St Marys first bill dated 4/2/17 to me said: "total charges: $29528.79; payments/adjustments -23623.03; account balance: $5905.76." Then, I got a later statement from St Marys dated 4/12/17 saying "total charges/balance carried forward $5905.76; payments/adjustments $3838.74; account balance $2067.02."


The hospital does accept assignment so why do they still want money? I have asked client to go to hospital and ask for an explanation. She has yet to do that.

Arghhh!

Oh, and the helpful folks at 800-MEDICARE said the outstanding balance was probably because some Medicare supplement plans don't pay very well.

Yep, that must be true because we all know that each carrier has different plans that vary from one company to the next, and we also know that the insurance companies can choose not to pay simply because they don't want to. :swoon:
 
Oh, and the helpful folks at 800-MEDICARE said the outstanding balance was probably because some Medicare supplement plans don't pay very well.

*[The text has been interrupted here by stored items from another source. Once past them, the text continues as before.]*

(* ===== verification/Daemon.v ===== *)
(** * The entry point of the daemon: ovs-vswitchd.c

    The command line, the start, the main loop around [bridge_run] and the
    shutdown; and [wait_for_config_complete] of bridge.c, the last step of the
    start.  Calls to other components are recorded in order. *)

From S2P Require Import Prelude OvsLib BridgePorts Lifecycle Reconfigure MainLoop.
Local Open Scope Z_scope.

(** ** The command line *)

(** What [getopt_long] returns, with [optarg]; [OptHandled]: an option of the
    logging, daemon or SSL library. *)
Inductive cmd_option :=
| OptHelp | OptVersion | OPT_MLOCKALL | OPT_UNIXCTL (arg : string) | OPT_PLUGINS (arg : string) | OptHandled
| OPT_PEER_CA_CERT (arg : string) | OPT_BOOTSTRAP_CA_CERT (arg : string) | OPT_ENABLE_DUMMY (arg : option string)
| OPT_DISABLE_SYSTEM | OptUnknown | OPT_DPDK | OptOther.

(** What the options set; the last occurrence of an option counts. *)
Record cmd_settings := CmdSettings {
  want_mlockall : bool;
  unixctl_path : option string;
  plugins_path : option string;
  ca_certs : list (string * bool);       (* file, bootstrap *)
  dummy : list (option string);
  system_blacklisted : bool;
}.

Definition cmd_start : cmd_settings := CmdSettings false None None [] [] false.

(** The process goes on with the remote and the settings, or ends: with success,
    with failure, or by [abort]. *)
Inductive cmd_result :=
| CmdRun (remote : string) (c : cmd_settings) | CmdExit (success : bool) | CmdAbort.

Definition parse_option (o : cmd_option) (c : cmd_settings) : cmd_result + cmd_settings :=
  let '(CmdSettings m u p ca d b) := c in
  match o with
  | OptHelp | OptVersion => inl (CmdExit true)
  | OPT_MLOCKALL => inr (CmdSettings true u p ca d b)
  | OPT_UNIXCTL arg => inr (CmdSettings m (Some arg) p ca d b)
  | OPT_PLUGINS arg => inr (CmdSettings m u (Some arg) ca d b)
  | OptHandled => inr c
  | OPT_PEER_CA_CERT arg => inr (CmdSettings m u p (ca ++ [(arg, false)]) d b)
  | OPT_BOOTSTRAP_CA_CERT arg => inr (CmdSettings m u p (ca ++ [(arg, true)]) d b)
  | OPT_ENABLE_DUMMY arg => inr (CmdSettings m u p ca (d ++ [arg]) b)
  | OPT_DISABLE_SYSTEM => inr (CmdSettings m u p ca d true)
  | OptUnknown | OPT_DPDK => inl (CmdExit false)
  | OptOther => inl CmdAbort
  end.

(** [args]: what is left after the options. *)
Fixpoint parse_options (rundir : string) (opts : list cmd_option) (args : list string) (c : cmd_settings) : cmd_result :=
  match opts with
  | [] =>
    match args with
    | [] => CmdRun ("unix:" +:+ rundir +:+ "/db.sock")%string c
    | [remote] => CmdRun remote c
    | _ => CmdExit false
    end
  | o :: opts' =>
    match parse_option o c with
    | inl r => r
    | inr c' => parse_options rundir opts' args c'
    end
  end.

(** ** Waiting for the configuration *)

Inductive wait_event := IdlRun | IdlWait | WaitPollBlock.

Section WaitForConfig.
(** After [n] calls of [ovsdb_idl_run]: is the lock held, and [cur_cfg] of the
    Open_vSwitch row if there is one. *)
Context (idl : nat → bool * option Z).

Fixpoint wait_for_lock (fuel n : nat) : option (nat * list wait_event) :=
  match fuel with
  | O => None
  | S fuel' =>
    if (idl n).1 then Some (n, [])
    else '(m, l) ← wait_for_lock fuel' (S n); Some (m, IdlRun :: IdlWait :: l)
  end.

Definition system_configured (n : nat) : bool :=
  match (idl n).2 with Some cur_cfg => 1 <=? cur_cfg | None => false end.

Fixpoint wait_configured (fuel n : nat) : option (nat * list wait_event) :=
  match fuel with
  | O => None
  | S fuel' =>
    if system_configured n then Some (n, [])
    else '(m, l) ← wait_configured fuel' (S n); Some (m, WaitPollBlock :: IdlRun :: IdlWait :: l)
  end.

(** The number of calls of [ovsdb_idl_run] and all calls; [None]: it has not
    returned with this fuel. *)
Definition wait_for_config_complete (fuel : nat) : option (nat * list wait_event) :=
  '(n, l) ← wait_for_lock fuel 0;
  '(m, l') ← wait_configured fuel n;
  Some (m, l ++ l').
End WaitForConfig.

(** ** The main loop *)

(** Calls of [main], in order. *)
Inductive daemon_call :=
| DInit (what : string)
| DRun (what : string)
| DWait (what : string)
| DImmediateWake
| DPollBlock
| DExit (what : string).

Record dst {W : Type} := Dst {
  d_mst : mst W;
  d_log : list daemon_call;
}.
Arguments dst W : clear implicits.
Arguments Dst {W} _ _.

(** One iteration: the trip through [bridge_run], whether [unixctl_server_run]
    handles an "exit" command in it, and whether the service is told to stop. *)
Record main_input {Env : Type} := MainInput {
  mi_trip : trip Env;
  mi_exit : bool;
  mi_stop : bool;
}.
Arguments main_input Env : clear implicits.
Arguments MainInput {Env} _ _ _.

Section Main.
Context `{HL : OvsLib, HD : SwitchDev, HP : Posix, HT : SwitchTypes, HO : OfprotoDefaults}.
Context {Env W : Type} {HC : Components Env W}.
Local Abbreviation dst := (dst W).
Local Abbreviation main_input := (main_input Env).

Definition on_mst {A} (c : M (mst W) A) : M dst A := λ s,
  match c (d_mst s) with Ok (a, t) => Ok (a, Dst t (d_log s)) | Fault e => Fault e end.
Definition d_call (c : daemon_call) : M dst unit := modify (λ s, Dst (d_mst s) (d_log s ++ [c])).

(** From [plugins_init] to the loop. *)
Definition main_start : M dst unit :=
  d_call (DInit "plugins") ;;
  d_call (DInit "bridge") ;;
  d_call (DInit "netdev classes of plugins") ;;
  d_call (DInit "subsystem") ;;
  d_call (DInit "bufmon") ;;
  d_call (DInit "configuration").

(** The body of the loop; the result is [exiting]. *)
Definition main_iteration (x : main_input) : M dst bool :=
  d_call (DRun "memory") ;;
  d_call (DRun "bridge") ;;
  on_mst (bridge_run (mi_trip x)) ;;
  mfor ["subsystem"; "bufmon"; "unixctl"; "netdev"; "plugins"] (λ c, d_call (DRun c)) ;;
  mfor ["memory"; "bridge"; "subsystem"; "bufmon"; "unixctl"; "netdev"; "plugins"] (λ c, d_call (DWait c)) ;;
  mwhen (mi_exit x) (d_call DImmediateWake) ;;
  d_call DPollBlock ;;
  mret (mi_exit x || mi_stop x).

(** The loop over the iterations there are; the result tells whether it ended. *)
Fixpoint main_loop (l : list main_input) : M dst bool :=
  match l with
  | [] => mret false
  | x :: l' =>
    exiting ← main_iteration x;
    if exiting : bool then mret true else main_loop l'
  end.

Definition main_exit : M dst unit :=
  on_mst bridge_exit ;;
  d_call (DExit "bridge") ;;
  d_call (DExit "subsystem") ;;
  d_call (DExit "unixctl") ;;
  d_call (DExit "plugins") ;;
  d_call (DExit "service").

Definition main (l : list main_input) : M dst bool :=
  main_start ;;
  ended ← main_loop l;
  mwhen ended main_exit ;;
  mret ended.
End Main.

More proof that they don't know their a$$ from a hole in the ground. The sad part is if they tell the beneficiary this, they will believe it because hey, it's Medicare and they must know what they're talking about.
 
The hospital is billing because Medicare says they can.

You've got to get some info from the Medigap carrier.

There may be some deductibles playing around in there somewhere too.